The Band claims that under the Treaties of July 29, 1837, 7 Stat. 536, and September 30, 1854, 10 Stat. 1109, in exchange for ceded territories of Indian land, the United States promised the Lake Superior Chippewa Indians, including the Fond du Lac Band, the right to hunt, fish, and gather natural resources from the ceded territories in northeastern Minnesota and northwestern Wisconsin. In 1992, the Minnesota state officials announced that they would enforce state fish and game laws against Band members who hunt and fish in the ceded territories. The Band brought this suit to enjoin the state officials from interfering with the treaty rights
This court has jurisdiction to review the interlocutory ruling under the collateral order doctrine. See Puerto Rico Aqueduct & Sewer Auth. v. Metcalf & Eddy, Inc., 506 U.S. 139, 113 S.Ct. 684, 121 L.Ed.2d 605 (1993)
In support of this contention, the state officials point to two bodies of law that recognize the vitality of state sovereignty
First, the state officials suggest our decision on Eleventh Amendment immunity should be guided by Tenth Amendment principles that insulate states from certain congressional directives. See New York v. United States, 505 U.S. 144, 112 S.Ct. 2408, 120 L.Ed.2d 120 (1992). The state officials argue that if federal courts tell states how to regulate hunting and fishing, federal courts will achieve what Congress itself may not be able to achieve directly. As the state officials recognize, however, the Supreme Court has held that courts under Article III and the Supremacy Clause have the power to order states to perform acts that Congress lacks. See id. at 178-80, 112 S.Ct. at 2430 ("[T]hat federal courts may in proper circumstances order state officials to comply with federal law ... [does not] imply any authority on the part of Congress to mandate state regulation.").
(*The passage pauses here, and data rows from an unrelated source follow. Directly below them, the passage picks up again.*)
(** A quantifier applies to the last term; [None] when there is nothing to
    repeat.  A [?] after a greedy quantifier makes it lazy. *)
Definition quantify (k : QuantKind) (f : Frame) : option Frame :=
  match last f, terms f with
  | Atom, a :: ts => Some (mkFrame (alts f) (Quant a k true :: ts) Quantified (index f))
  | Quantified, Quant a k' _ :: ts =>
      match k with
      | Opt => Some (mkFrame (alts f) (Quant a k' false :: ts) LazyQuantified (index f))
      | _ => None
      end
  | _, _ => None
  end.

Definition isChar (c : ascii) (s : String.string) : bool :=
  existsb (Ascii.eqb c) (lit s).

(** SyntaxCharacter, and the solidus, which an identity escape also takes. *)
Definition isSyntaxCharacter (c : ascii) : bool := isChar c "^$\.*+?()[]{}|".

Inductive Parse : Type :=
| Parsed (r : Node)
| SyntaxError
| Unsupported.

(** One pass over the pattern with the stack of the enclosing disjunctions.
    [next] is the index the next capturing group gets. *)
Fixpoint parseLoop (s : str) (next : nat) (top : Frame) (stack : list Frame)
  : Parse :=
  match s with
  | [] =>
      match stack with
      | [] => Parsed (altOf top)
      | _ :: _ => SyntaxError                        (* unterminated group *)
      end
  | c :: rest =>
      if isChar c "(" then
        match rest with
        | q :: _ =>
            if isChar q "?" then Unsupported
            else parseLoop rest (S next) (newFrame next) (top :: stack)
        | [] => parseLoop rest (S next) (newFrame next) (top :: stack)
        end
      else if isChar c ")" then
        match stack with
        | [] => SyntaxError                          (* unmatched ')' *)
        | parent :: stack' =>
            parseLoop rest next
              (pushAtom parent (Group (index top) (altOf top))) stack'
        end
      else if isChar c "|" then parseLoop rest next (nextAlternative top) stack
      else if isChar c "*+?" then
        let k := if isChar c "*" then Star
                 else if isChar c "+" then Plus else Opt in
        match quantify k top with
        | Some top' => parseLoop rest next top' stack
        | None => SyntaxError                        (* nothing to repeat *)
        end
      else if isChar c "\" then
        match rest with
        | [] => SyntaxError                          (* \ at end of pattern *)
        | e :: rest' =>
            if isSyntaxCharacter e || isChar e "/"
            then parseLoop rest' next (pushAtom top (Char e)) stack
            else Unsupported
        end
      else if isChar c "." then parseLoop rest next (pushAtom top Dot) stack
      else if isChar c "^$[]{}" then Unsupported
      else parseLoop rest next (pushAtom top (Char c)) stack
  end.

Definition parse (pattern : str) : Parse :=
  parseLoop pattern 1%nat (newFrame 0) [].

(** *** Matching

    [Canonicalize] of the [i] flag: the code unit of the upper-case form
    when that form is a single code unit.  U+00FF and U+00B5 go to U+0178
    and U+039C; U+00DF, whose upper-case form has two letters, stays. *)
Definition Canonicalize (c : ascii) : N :=
  let n := code c in
  if (((97 <=? n) && (n <=? 122)) ||
      ((224 <=? n) && (n <=? 254) && negb (n =? 247)))%N
  then (n - 32)%N
  else if (n =? 255)%N then 376%N
  else if (n =? 181)%N then 924%N
  else n.

Definition isLineTerminator (c : ascii) : bool :=
  ((code c =? 10) || (code c =? 13))%N.

(** A match state: the input not yet consumed and the capture of group 1
    (the only one the control refers to), undefined at first. *)
Definition MatchState : Type := (str * option str)%type.

Definition consumed (from to : str) : str :=
  firstn (length from - length to) from.

Fixpoint hasGroup1 (r : Node) : bool :=
  match r with
  | Empty | Char _ | Dot => false
  | Seq a b | Alt a b => hasGroup1 a || hasGroup1 b
  | Group i body => (i =? 1)%nat || hasGroup1 body
  | Quant body _ _ => hasGroup1 body
  end.

Definition shorter (x y : MatchState) : bool :=
  (length (fst y) <? length (fst x))%nat.

(** RepeatMatcher with min = 0 and max = infinity.  [iter] runs the
    quantified atom once; an iteration that consumes nothing is rejected.
    Each iteration kept shortens the input, so [fuel] = its length is never
    short. *)
Fixpoint repeat (iter : MatchState -> list MatchState) (greedy : bool)
  (fuel : nat) (x : MatchState) : list MatchState :=
  let more :=
    match fuel with
    | O => []
    | S fuel' =>
        flat_map (repeat iter greedy fuel') (filter (shorter x) (iter x))
    end in
  if greedy then more ++ [x] else x :: more.

(** The states in which the matcher can leave the node, in the order the
    backtracking matcher tries them: the first is the one it returns. *)
Fixpoint run (r : Node) (x : MatchState) : list MatchState :=
  match r with
  | Empty => [x]
  | Char c =>
      match fst x with
      | d :: t => if (Canonicalize c =? Canonicalize d)%N then [(t, snd x)] else []
      | [] => []
      end
  | Dot =>
      match fst x with
      | d :: t => if isLineTerminator d then [] else [(t, snd x)]
      | [] => []
      end
  | Seq a b => flat_map (run b) (run a x)
  | Alt a b => run a x ++ run b x
  | Group i body =>
      map (fun y => if (i =? 1)%nat
                    then (fst y, Some (consumed (fst x) (fst y))) else y)
          (run body x)
  | Quant body kind greedy =>
      (* the captures of the groups inside the atom are reset at each
         iteration *)
      let iter := fun y : MatchState =>
        run body (fst y, if hasGroup1 body then None else snd y) in
      match kind with
      | Star => repeat iter greedy (length (fst x)) x
      | Plus => flat_map (repeat iter greedy (length (fst x))) (iter x)
      | Opt =>
          let once := filter (shorter x) (iter x) in
          if greedy then once ++ [x] else x :: once
      end
  end.

(** A match attempt at the start of [s]: the length of the match and the
    capture of group 1. *)
Definition matchAt (r : Node) (s : str) : option (nat * option str) :=
  match run r (s, None) with
  | [] => None
  | (rest, cap) :: _ => Some ((length s - length rest)%nat, cap)
  end.

(** *** String.prototype.replace with a global regular expression

    The replacement string of the control, as GetSubstitution reads it:
    text, the reference [$1], text. *)
Record Template : Type := mkTemplate { before : str; after : str }.

Definition substitution (r : Node) (t : Template) (cap : option str) : str :=
  before t ++ (if hasGroup1 r then orEmpty cap else lit "$1") ++ after t.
Second, the state officials argue that the principles of Younger v. Harris, 401 U.S. 37, 91 S.Ct. 746, 27 L.Ed.2d 669 (1971), should guide our decision regarding Eleventh Amendment immunity. In Younger, the Court held that federal courts should abstain from enjoining pending state criminal prosecutions on a rationale of federal-state "comity." Id. at 44, 91 S.Ct. at 750. Younger, however, did not imply that federal courts lack jurisdiction to hear a claim, as the Eleventh Amendment does. See Puerto Rico Aqueduct, 506 U.S. at ---- - ----, 113 S.Ct. at 688-89. The state officials did not ask the district court to dismiss this suit based on principles of abstention, and thus we do not address that issue here.